Peavler (2016) described the creation of the act was largely in response to the Enron incident and as a result, to reduce the incidence of corporate fraud, the Sarbanes-Oxley act was drafted with the mandate to defend investors by improving the accuracy and reliability of corporate disclosures however according to Cummings (2005) there was no significant reduction in fraud or unethical behaviour under the remit of the act, stating that over the previous decade, over 190 private securities class action lawsuits had been filed.

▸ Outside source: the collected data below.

Definition set_sliceList (l : sliceList) (b : linkedBuffer) : linkedBuffer :=
  LinkedBuffer l (lb_pinnedList b) (lb_currentPinned b) (lb_endStream b) (lb_isFromShm b) (lb_len b) (lb_hasStream b).
Definition set_pinnedList (l : sliceList) (b : linkedBuffer) : linkedBuffer :=
  LinkedBuffer (lb_sliceList b) l (lb_currentPinned b) (lb_endStream b) (lb_isFromShm b) (lb_len b) (lb_hasStream b).
Definition set_currentPinned (x : bool) (b : linkedBuffer) : linkedBuffer :=
  LinkedBuffer (lb_sliceList b) (lb_pinnedList b) x (lb_endStream b) (lb_isFromShm b) (lb_len b) (lb_hasStream b).
Definition set_isFromShm (x : bool) (b : linkedBuffer) : linkedBuffer :=
  LinkedBuffer (lb_sliceList b) (lb_pinnedList b) (lb_currentPinned b) (lb_endStream b) x (lb_len b) (lb_hasStream b).
Definition set_endStream (x : bool) (b : linkedBuffer) : linkedBuffer :=
  LinkedBuffer (lb_sliceList b) (lb_pinnedList b) (lb_currentPinned b) x (lb_isFromShm b) (lb_len b) (lb_hasStream b).
Definition add_len (d : Z) (b : linkedBuffer) : linkedBuffer :=
  LinkedBuffer (lb_sliceList b) (lb_pinnedList b) (lb_currentPinned b) (lb_endStream b) (lb_isFromShm b)
    (lb_len b + d) (lb_hasStream b).
Definition set_hasStream (x : bool) (b : linkedBuffer) : linkedBuffer :=
  LinkedBuffer (lb_sliceList b) (lb_pinnedList b) (lb_currentPinned b) (lb_endStream b) (lb_isFromShm b) (lb_len b) x.
Definition set_write (w : option nat) (b : linkedBuffer) : linkedBuffer :=
  set_sliceList (SliceList (sl_front (lb_sliceList b)) w (sl_back (lb_sliceList b)) (sl_len (lb_sliceList b))) b.

Definition Len : M lbst Z := buf lb_len.
Definition bindStream : M lbst unit := upd_buf (set_hasStream true).
Definition isFromShareMemory : M lbst bool := buf lb_isFromShm.

Definition front : M lbst (option nat) := buf (λ b, sl_front (lb_sliceList b)).
Definition writeSlice : M lbst (option nat) := buf (λ b, sl_write (lb_sliceList b)).

(** The pointer must not be nil. *)
Definition the {B} (o : option B) : M lbst B := of_option o.

Definition pushBack (p : nat) : M lbst unit :=
  l ← buf lb_sliceList;
  l' ← on_heap (sl_pushBack l (Some p));
  upd_buf (set_sliceList l').

Definition popFront : M lbst (option nat) :=
  l ← buf lb_sliceList;
  r ← on_heap (sl_popFront l);
  _ ← upd_buf (set_sliceList r.2);
  mret r.1.

Definition pushPinned (p : nat) : M lbst unit :=
  l ← buf lb_pinnedList;
  l' ← on_heap (sl_pushBack l (Some p));
  upd_buf (set_pinnedList l').

Definition popPinned : M lbst (option nat) :=
  l ← buf lb_pinnedList;
  r ← on_heap (sl_popFront l);
  _ ← upd_buf (set_pinnedList r.2);
  mret r.1.

(** [append(dst, src...)] on byte slices: in place when the capacity
    suffices, else into a new array. *)
Definition go_append (dst src : gslice) : M gmem gslice :=
  if s_len dst + s_len src <=? s_cap dst then
    _ ← go_copy (GSlice (s_arr dst) (s_off dst + s_len dst) (s_len src) (s_cap dst - s_len dst)) src;
    mret (GSlice (s_arr dst) (s_off dst) (s_len dst + s_len src) (s_cap dst))
  else
    d ← make_bytes (s_len dst + s_len src);
    _ ← go_copy d dst;
    _ ← go_copy (GSlice (s_arr d) (s_off d + s_len dst) (s_len src) (s_len src)) src;
    mret d.

Section linked_buffer.
Context {A : Type} `{Allocator A} (bm : A).
(** [stream.readMore]: it waits until the buffer holds [size] bytes. *)
Context (readMore : Z → M lbst (option error)).
(** The contents of memory that is handed out without being cleared
    ([dirtmake.Bytes]). *)
Context (dirt : nat → list Z).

In conclusion, an ethical corporation would have a quality management system for document control holding all policies and procedures within, including a mission statement, code of ethics and code of conduct. This may be in addition to professional codes of conduct and ethics that may be enforced by professional membership e.g. as a Chartered and biomedical scientist registered with the Healthcare professions council, members are expected to adhere to the HCPC codes of conduct and ethics. As a member of the Institute of Biomedical scientists (IBMS), there is an additional code of conduct and code of ethics, however these are all particular to specific members of staff and not employees who fall outside of this remit ergo, the policies and procedures need to be specific to the corporation and not external governing bodies.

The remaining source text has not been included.